The Importance of Assessing Top Talent
It should be obvious to most that the market for talent is very tight. Top talent is difficult to find because people are discovering that they have options again and are willing to explore those options. This bears contrast to 2010 when employers had a large, actively searching talent pool, and the chance to pursue their ideal choice. Some companies are responsive to this shift in the market; some are not. In either case, how you define and assess top talent, and how you use recruiting tools and processes can make all the difference.
Dynamics
- Supply and demand for certain skill sets and people are reminiscent of the late 90’s.
- The manner in which you attract top talent must be more high touch – candidates want to know who they are talking to, understand the role, company culture, etc. before they engage.
- Recruiting top talent requires a dedicated search process by a professional, and use of multiple recruiting tools and multiple forms of contact. LinkedIn jobs slots, job boards, social media, etc. can help begin the right conversations, but they are a very small initial step in the process.
What does this mean?
- Internal talent teams can’t handle the volume and effectively recruit top talent requiring high touch approaches.
- Execution costs for third party search firms have gone up. Simply put, firms have to put more people and resources to successfully complete searches than ever before.

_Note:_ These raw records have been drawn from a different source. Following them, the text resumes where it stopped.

(** * glider: time windows, forwarder groups and the rule router

    A shallow embedding of three Go packages of the proxy
    ([common/timewindow], [strategy] and [rule]) and the properties of
    them that the design document states.

    Conventions.  A Go [int], [uint32], [uint8] or [time.Duration] is a
    [Z], with the wrap-around of the fixed-width types written out.  A Go
    [string] is a [string] (a sequence of bytes).  [log.Fatal], which
    ends the process, and a run-time panic are explicit results.  A
    [*Forwarder] is an index into the store of forwarders that the group
    owns, so that the slices of a group alias the same objects. *)

From Stdlib Require Import ZArith Lia Ascii String DecimalString.
From stdpp Require Import base option list gmap strings.


(** ** The Go standard library, as far as the sources use it *)

(** What [strings] does on input that is not pure ASCII is table driven
    (Unicode case mapping and white space); the tables stay outside. *)
Class GoUnicode := {
  unicodeToUpper : string → string;
  unicodeToLower : string → string;
  unicodeFields : string → list string
}.

Module strings.

Definition byteVal (c : ascii) : Z := Z.of_N (N_of_ascii c).

Definition len (s : string) : Z := Z.of_nat (String.length s).

Fixpoint isASCII (s : string) : bool :=
  match s with
  | EmptyString => true
  | String c s' => (byteVal c <? 128)%Z && isASCII s'
  end.

Fixpoint mapBytes (f : ascii → ascii) (s : string) : string :=
  match s with
  | EmptyString => EmptyString
  | String c s' => String (f c) (mapBytes f s')
  end.

Definition upperByte (c : ascii) : ascii :=
  if (97 <=? byteVal c)%Z && (byteVal c <=? 122)%Z
  then ascii_of_N (N_of_ascii c - 32) else c.

Definition lowerByte (c : ascii) : ascii :=
  if (65 <=? byteVal c)%Z && (byteVal c <=? 90)%Z
  then ascii_of_N (N_of_ascii c + 32) else c.

(** [strings.ToUpper]: the ASCII fast path, else [Map(unicode.ToUpper, s)]. *)
Definition ToUpper `{GoUnicode} (s : string) : string :=
  if isASCII s then mapBytes upperByte s else unicodeToUpper s.

Definition ToLower `{GoUnicode} (s : string) : string :=
  if isASCII s then mapBytes lowerByte s else unicodeToLower s.

(** The table [asciiSpace]: tab, line feed, vertical tab, form feed,
    carriage return and space. *)
Definition asciiSpace (c : ascii) : bool :=
  let n := byteVal c in
  ((9 <=? n)%Z && (n <=? 13)%Z) || (n =? 32)%Z.

(** The ASCII loop of [strings.Fields]; [cur] is [s[fieldStart:i]]. *)
Fixpoint fieldsFrom (cur : string) (s : string) : list string :=
  match s with
  | EmptyString => if String.eqb cur "" then [] else [cur]
  | String c s' =>
      if asciiSpace c
      then (if String.eqb cur "" then fieldsFrom "" s'
            else cur :: fieldsFrom "" s')
      else fieldsFrom (cur +:+ String c "") s'
  end.

Definition Fields `{GoUnicode} (s : string) : list string :=
  if isASCII s then fieldsFrom "" s else unicodeFields s.

(** [strings.Split(s, sep)] for a separator of one byte, which is what
    every call in the sources passes. *)
Fixpoint Split (s : string) (sep : ascii) : list string :=
  match s with
  | EmptyString => [""]
  | String c s' =>
      if Ascii.eqb c sep then "" :: Split s' sep
      else match Split s' sep with
           | x :: xs => String c x :: xs
           | [] => [String c ""]
           end
  end.

(** [strings.IndexByte] and [strings.LastIndexByte]; -1 when absent. *)
Fixpoint IndexByte (s : string) (c : ascii) : Z :=
  match s with
  | EmptyString => -1
  | String a s' =>
      if Ascii.eqb a c then 0
      else let r := IndexByte s' c in if (r <? 0)%Z then -1 else (r + 1)%Z
  end.

Fixpoint LastIndexByte (s : string) (c : ascii) : Z :=
  match s with
  | EmptyString => -1
  | String a s' =>
      let r := LastIndexByte s' c in
      if (r <? 0)%Z then (if Ascii.eqb a c then 0 else -1)%Z else (r + 1)%Z
  end.

(** The slices [s[:i]] and [s[i:]] for [0 <= i <= len(s)]. *)
Fixpoint takeN (n : nat) (s : string) : string :=
  match n, s with
  | S n', String c s' => String c (takeN n' s')
  | _, _ => EmptyString
  end.

Fixpoint dropN (n : nat) (s : string) : string :=
  match n, s with
  | S n', String _ s' => dropN n' s'
  | _, _ => s
  end.

Definition sliceTo (s : string) (i : Z) : string := takeN (Z.to_nat i) s.
Definition sliceFrom (s : string) (i : Z) : string := dropN (Z.to_nat i) s.

End strings.

Module strconv.

Definition digitVal (c : ascii) : option Z :=
  let n := strings.byteVal c in
  if (48 <=? n)%Z && (n <=? 57)%Z then Some (n - 48)%Z else None.

Fixpoint digits (acc : Z) (s : string) : option Z :=
  match s with
  | EmptyString => Some acc
  | String c s' =>
      match digitVal c with
      | Some d => digits (acc * 10 + d) s'
      | None => None
      end
  end.

Definition inInt64 (n : Z) : bool :=
  (- 2 ^ 63 <=? n)%Z && (n <=? 2 ^ 63 - 1)%Z.

(** [strconv.Atoi]: an optional sign, then one or more decimal digits;
    [None] is the error result (syntax or range). *)
Definition Atoi (s : string) : option Z :=
  match s with
  | EmptyString => None
  | String c s' =>
      let neg := Ascii.eqb c "-" in
      let body := if neg || Ascii.eqb c "+" then s' else s in
      match body with
      | EmptyString => None
      | _ =>
          match digits 0 body with
          | Some n =>
              let r := if neg then (- n)%Z else n in
              if inInt64 r then Some r else None
          | None => None
          end
      end
  end.

End strconv.

Module fmt.

(** The verb [%d] on an [int]. *)
Definition d (n : Z) : string := NilZero.string_of_int (Z.to_int n).

(** The verb [%02d]: zero padding to width two, the sign counted. *)
Definition d02 (n : Z) : string :=
  if (n <? 0)%Z then d n
  else if (n <? 10)%Z then "0" +:+ d n
  else d n.

End fmt.

(** ** Package timewindow *)

Module timewindow.

Record TimeWindow := mkTimeWindow {
  FromDay : Z;   (* 1 - Monday, 7 = Sunday, inclusive *)
  ToDay : Z;
  FromHour : Z;  (* 0 - midnight, 23 = 11PM *)
  FromMin : Z;
  ToHour : Z;
  ToMin : Z
}.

- For search firms that don’t invest in people, tools, and process, or for internal talent teams that continue to operate with high requisition loads, quality and results will suffer.
What are we doing?
- Adding additional support staff
- Expanding our practice areas so that we have more people active day to day in certain functional areas or industrial markets
- Continually improving our process and capabilities around existing work
- Living one of our core mottos – limiting search volume. A search professional can only execute a thorough process with a certain volume of work.